• Task statement: Copy, from the material below, each line that contains the word "Hcol".
════════════════
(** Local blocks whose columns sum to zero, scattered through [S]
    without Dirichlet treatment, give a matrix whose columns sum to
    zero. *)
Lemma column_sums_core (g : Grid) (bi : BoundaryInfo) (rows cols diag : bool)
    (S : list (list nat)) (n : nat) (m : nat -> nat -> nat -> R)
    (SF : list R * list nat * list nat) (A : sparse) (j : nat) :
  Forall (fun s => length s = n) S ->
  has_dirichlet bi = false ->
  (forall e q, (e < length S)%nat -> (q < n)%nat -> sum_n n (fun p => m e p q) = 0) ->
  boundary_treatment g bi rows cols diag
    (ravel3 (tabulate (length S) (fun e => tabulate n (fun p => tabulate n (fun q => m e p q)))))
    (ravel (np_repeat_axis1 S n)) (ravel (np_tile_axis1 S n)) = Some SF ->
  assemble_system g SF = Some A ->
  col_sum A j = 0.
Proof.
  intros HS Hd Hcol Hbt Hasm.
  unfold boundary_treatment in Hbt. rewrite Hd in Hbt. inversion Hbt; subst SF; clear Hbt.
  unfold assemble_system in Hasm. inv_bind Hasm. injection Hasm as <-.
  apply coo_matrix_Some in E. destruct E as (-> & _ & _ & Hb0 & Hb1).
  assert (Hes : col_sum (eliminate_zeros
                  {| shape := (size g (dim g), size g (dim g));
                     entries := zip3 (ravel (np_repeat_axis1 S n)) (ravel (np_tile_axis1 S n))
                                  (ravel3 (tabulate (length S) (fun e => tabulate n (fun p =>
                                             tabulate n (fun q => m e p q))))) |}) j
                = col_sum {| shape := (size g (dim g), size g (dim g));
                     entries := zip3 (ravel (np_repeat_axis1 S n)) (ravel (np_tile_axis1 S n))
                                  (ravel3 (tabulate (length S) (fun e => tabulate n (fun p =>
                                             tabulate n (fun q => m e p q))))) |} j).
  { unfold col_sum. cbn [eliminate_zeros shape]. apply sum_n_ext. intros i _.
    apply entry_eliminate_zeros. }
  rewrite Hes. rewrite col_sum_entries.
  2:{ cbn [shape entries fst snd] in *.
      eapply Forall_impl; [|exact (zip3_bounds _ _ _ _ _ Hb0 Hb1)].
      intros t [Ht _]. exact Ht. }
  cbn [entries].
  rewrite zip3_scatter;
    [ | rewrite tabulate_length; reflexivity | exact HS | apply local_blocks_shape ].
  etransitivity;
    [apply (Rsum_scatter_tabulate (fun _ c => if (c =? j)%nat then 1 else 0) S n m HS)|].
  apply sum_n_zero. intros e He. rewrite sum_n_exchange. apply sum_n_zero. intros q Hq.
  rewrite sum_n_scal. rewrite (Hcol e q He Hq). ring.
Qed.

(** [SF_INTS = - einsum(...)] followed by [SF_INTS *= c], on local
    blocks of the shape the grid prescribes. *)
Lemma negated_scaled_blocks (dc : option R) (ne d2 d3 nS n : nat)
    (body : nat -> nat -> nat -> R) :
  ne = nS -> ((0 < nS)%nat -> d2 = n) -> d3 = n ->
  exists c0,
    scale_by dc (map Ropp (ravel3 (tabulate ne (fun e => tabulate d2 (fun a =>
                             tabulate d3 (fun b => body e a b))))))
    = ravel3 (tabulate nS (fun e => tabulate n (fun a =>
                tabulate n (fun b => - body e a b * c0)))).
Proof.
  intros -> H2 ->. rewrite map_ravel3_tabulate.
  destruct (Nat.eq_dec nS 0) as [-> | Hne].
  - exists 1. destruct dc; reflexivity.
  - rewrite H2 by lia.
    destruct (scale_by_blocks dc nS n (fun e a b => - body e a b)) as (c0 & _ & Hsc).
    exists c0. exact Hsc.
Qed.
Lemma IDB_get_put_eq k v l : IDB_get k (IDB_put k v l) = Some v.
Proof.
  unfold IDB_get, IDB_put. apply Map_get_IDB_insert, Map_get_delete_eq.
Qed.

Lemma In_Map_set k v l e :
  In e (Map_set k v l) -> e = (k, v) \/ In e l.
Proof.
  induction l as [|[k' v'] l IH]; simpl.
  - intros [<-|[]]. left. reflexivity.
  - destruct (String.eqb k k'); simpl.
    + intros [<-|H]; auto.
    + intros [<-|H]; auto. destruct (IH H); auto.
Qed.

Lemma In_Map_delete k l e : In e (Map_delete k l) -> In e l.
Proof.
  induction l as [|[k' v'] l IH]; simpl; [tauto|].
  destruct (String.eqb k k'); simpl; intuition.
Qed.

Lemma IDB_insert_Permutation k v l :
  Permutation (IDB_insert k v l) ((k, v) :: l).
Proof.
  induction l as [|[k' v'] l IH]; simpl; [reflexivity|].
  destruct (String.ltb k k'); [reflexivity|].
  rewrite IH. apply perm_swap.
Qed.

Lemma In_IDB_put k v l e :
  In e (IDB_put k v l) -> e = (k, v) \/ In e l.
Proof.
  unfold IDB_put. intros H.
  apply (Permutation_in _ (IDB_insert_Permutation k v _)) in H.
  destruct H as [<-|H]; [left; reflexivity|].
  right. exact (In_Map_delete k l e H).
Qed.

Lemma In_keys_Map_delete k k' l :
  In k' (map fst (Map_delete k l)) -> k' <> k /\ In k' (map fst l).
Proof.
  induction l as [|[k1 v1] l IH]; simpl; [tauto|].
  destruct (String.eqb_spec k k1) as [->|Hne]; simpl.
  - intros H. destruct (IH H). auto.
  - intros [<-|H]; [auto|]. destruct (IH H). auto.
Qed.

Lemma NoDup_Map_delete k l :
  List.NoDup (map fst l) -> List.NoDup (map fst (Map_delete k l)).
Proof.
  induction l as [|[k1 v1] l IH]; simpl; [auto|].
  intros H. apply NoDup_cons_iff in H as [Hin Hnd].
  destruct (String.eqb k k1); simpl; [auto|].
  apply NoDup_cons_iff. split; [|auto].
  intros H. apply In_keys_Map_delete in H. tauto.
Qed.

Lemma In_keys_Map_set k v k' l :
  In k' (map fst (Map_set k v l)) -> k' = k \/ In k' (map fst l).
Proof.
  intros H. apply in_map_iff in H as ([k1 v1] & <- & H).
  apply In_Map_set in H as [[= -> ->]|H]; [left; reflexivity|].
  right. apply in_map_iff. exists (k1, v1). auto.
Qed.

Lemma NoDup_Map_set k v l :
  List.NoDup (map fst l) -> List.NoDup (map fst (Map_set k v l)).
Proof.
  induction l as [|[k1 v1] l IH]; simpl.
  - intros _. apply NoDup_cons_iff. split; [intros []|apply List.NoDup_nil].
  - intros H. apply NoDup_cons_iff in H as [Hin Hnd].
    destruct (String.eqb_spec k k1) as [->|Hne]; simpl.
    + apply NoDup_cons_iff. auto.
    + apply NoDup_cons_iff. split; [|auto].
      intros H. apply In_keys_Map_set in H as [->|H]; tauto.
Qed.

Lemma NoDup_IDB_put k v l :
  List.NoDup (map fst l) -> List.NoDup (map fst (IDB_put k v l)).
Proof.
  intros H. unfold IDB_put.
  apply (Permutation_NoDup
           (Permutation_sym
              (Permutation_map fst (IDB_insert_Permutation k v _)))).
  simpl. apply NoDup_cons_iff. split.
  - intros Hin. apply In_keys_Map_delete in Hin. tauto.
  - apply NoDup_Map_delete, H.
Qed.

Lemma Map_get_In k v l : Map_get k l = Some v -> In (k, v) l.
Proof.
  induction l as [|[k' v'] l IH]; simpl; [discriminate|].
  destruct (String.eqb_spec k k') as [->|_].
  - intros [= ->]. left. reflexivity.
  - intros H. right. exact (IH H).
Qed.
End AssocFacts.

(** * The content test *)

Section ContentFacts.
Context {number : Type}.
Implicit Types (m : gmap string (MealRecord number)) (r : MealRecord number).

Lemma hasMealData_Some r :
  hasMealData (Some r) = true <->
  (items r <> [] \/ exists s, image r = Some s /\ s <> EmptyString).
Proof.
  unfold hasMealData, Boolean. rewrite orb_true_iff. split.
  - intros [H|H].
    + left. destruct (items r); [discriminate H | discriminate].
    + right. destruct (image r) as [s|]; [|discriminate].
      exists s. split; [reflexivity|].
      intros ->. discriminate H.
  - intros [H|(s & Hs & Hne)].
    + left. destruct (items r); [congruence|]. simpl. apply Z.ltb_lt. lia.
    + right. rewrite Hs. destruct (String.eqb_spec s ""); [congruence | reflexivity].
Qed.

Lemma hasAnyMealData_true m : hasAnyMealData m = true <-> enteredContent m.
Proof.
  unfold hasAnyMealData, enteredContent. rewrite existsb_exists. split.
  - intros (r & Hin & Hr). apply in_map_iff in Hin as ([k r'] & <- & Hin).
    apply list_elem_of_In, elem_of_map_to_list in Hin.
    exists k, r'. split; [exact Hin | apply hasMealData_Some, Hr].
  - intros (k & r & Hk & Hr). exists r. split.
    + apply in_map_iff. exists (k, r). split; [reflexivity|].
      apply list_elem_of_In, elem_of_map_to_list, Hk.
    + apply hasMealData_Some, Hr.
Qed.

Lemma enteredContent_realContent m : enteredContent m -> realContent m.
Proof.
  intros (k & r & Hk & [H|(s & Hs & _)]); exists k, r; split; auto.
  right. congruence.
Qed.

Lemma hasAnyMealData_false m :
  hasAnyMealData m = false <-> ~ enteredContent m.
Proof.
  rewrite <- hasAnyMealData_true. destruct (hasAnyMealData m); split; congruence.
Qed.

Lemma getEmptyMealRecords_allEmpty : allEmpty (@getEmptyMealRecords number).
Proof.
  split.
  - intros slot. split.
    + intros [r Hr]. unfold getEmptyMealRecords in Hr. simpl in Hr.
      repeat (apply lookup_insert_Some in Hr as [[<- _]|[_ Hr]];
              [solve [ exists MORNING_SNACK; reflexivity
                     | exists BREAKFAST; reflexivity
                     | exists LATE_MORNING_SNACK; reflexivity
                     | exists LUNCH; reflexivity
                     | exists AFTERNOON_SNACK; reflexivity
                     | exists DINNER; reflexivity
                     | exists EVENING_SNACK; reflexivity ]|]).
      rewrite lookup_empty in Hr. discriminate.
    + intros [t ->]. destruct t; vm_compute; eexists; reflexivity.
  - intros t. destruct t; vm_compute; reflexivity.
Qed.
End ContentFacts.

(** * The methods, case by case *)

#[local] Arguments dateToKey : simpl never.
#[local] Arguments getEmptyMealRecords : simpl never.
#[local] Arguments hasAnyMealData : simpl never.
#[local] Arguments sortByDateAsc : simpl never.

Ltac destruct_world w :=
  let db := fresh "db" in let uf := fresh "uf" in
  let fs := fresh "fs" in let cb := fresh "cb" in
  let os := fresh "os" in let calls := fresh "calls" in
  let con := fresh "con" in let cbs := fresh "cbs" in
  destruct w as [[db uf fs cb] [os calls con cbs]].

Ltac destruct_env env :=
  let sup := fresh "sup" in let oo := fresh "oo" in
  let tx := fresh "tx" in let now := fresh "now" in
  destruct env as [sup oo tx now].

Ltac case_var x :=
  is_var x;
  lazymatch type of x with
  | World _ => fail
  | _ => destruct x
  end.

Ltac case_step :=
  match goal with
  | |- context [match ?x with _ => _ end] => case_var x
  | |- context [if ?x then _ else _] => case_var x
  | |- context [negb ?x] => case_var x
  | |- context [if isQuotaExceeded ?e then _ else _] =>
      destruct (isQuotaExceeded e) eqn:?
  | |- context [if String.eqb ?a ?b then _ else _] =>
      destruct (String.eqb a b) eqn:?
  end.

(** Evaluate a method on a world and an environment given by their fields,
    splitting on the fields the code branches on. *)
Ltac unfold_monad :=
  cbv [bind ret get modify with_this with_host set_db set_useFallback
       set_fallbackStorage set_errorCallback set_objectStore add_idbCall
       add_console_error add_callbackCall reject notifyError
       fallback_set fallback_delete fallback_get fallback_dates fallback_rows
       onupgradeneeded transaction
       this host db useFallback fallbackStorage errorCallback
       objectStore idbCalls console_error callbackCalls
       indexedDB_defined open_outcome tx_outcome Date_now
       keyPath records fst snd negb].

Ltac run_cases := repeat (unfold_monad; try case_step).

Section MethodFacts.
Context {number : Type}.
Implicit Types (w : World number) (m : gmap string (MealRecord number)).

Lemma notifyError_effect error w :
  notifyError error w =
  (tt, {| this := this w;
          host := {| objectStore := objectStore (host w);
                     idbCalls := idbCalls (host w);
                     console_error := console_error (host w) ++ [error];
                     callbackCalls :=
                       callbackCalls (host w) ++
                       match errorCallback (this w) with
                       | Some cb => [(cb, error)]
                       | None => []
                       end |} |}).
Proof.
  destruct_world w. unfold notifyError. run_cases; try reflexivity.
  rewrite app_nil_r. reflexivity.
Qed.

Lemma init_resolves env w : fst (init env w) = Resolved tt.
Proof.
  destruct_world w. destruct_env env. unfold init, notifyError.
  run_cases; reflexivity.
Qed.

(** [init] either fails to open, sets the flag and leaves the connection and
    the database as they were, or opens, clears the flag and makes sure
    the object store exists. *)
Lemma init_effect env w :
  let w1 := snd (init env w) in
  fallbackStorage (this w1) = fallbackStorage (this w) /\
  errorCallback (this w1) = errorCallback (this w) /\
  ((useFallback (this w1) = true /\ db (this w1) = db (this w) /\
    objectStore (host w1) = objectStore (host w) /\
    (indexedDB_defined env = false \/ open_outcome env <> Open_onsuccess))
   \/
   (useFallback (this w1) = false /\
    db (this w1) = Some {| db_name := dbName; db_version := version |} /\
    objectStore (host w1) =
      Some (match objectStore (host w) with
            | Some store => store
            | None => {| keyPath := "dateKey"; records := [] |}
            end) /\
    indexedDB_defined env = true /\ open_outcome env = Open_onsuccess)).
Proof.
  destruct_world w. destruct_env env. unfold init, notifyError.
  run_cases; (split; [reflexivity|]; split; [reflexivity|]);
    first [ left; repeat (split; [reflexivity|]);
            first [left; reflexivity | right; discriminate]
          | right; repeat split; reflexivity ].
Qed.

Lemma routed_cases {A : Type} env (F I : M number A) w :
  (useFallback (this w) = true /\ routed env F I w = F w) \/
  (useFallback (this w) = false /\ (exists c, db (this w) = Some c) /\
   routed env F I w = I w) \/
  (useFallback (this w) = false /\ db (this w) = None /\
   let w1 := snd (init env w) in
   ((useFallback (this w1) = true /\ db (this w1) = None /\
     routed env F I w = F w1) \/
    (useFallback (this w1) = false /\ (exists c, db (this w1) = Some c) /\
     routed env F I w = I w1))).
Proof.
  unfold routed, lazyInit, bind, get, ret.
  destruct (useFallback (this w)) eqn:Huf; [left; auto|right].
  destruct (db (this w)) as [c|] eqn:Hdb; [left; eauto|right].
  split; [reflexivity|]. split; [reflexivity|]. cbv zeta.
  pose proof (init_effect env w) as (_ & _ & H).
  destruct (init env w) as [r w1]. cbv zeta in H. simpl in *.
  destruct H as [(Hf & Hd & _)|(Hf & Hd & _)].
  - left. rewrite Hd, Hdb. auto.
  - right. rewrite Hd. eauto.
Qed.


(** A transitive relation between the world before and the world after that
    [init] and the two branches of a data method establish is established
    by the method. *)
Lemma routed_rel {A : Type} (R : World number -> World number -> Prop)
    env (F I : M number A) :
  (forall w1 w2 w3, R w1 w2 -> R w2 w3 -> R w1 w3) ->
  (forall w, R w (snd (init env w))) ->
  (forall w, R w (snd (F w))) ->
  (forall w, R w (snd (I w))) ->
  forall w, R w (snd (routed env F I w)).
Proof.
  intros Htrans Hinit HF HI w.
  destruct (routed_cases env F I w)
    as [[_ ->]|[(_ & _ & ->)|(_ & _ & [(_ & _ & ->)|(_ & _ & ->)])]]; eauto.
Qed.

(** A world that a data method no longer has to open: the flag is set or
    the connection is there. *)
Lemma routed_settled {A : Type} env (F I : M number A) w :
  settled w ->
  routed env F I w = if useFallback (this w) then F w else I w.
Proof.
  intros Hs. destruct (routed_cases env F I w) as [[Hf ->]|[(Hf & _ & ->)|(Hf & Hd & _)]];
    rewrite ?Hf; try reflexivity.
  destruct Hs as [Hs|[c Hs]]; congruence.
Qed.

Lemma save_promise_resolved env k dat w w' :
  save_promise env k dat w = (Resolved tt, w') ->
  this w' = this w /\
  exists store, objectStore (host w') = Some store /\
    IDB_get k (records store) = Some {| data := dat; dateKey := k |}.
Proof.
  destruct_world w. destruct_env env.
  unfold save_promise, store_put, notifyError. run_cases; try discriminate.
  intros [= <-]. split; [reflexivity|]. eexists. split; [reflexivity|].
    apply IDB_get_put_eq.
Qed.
════════════════
• Your solution:
  intros HS Hd Hcol Hbt Hasm.
  rewrite sum_n_scal. rewrite (Hcol e q He Hq). ring.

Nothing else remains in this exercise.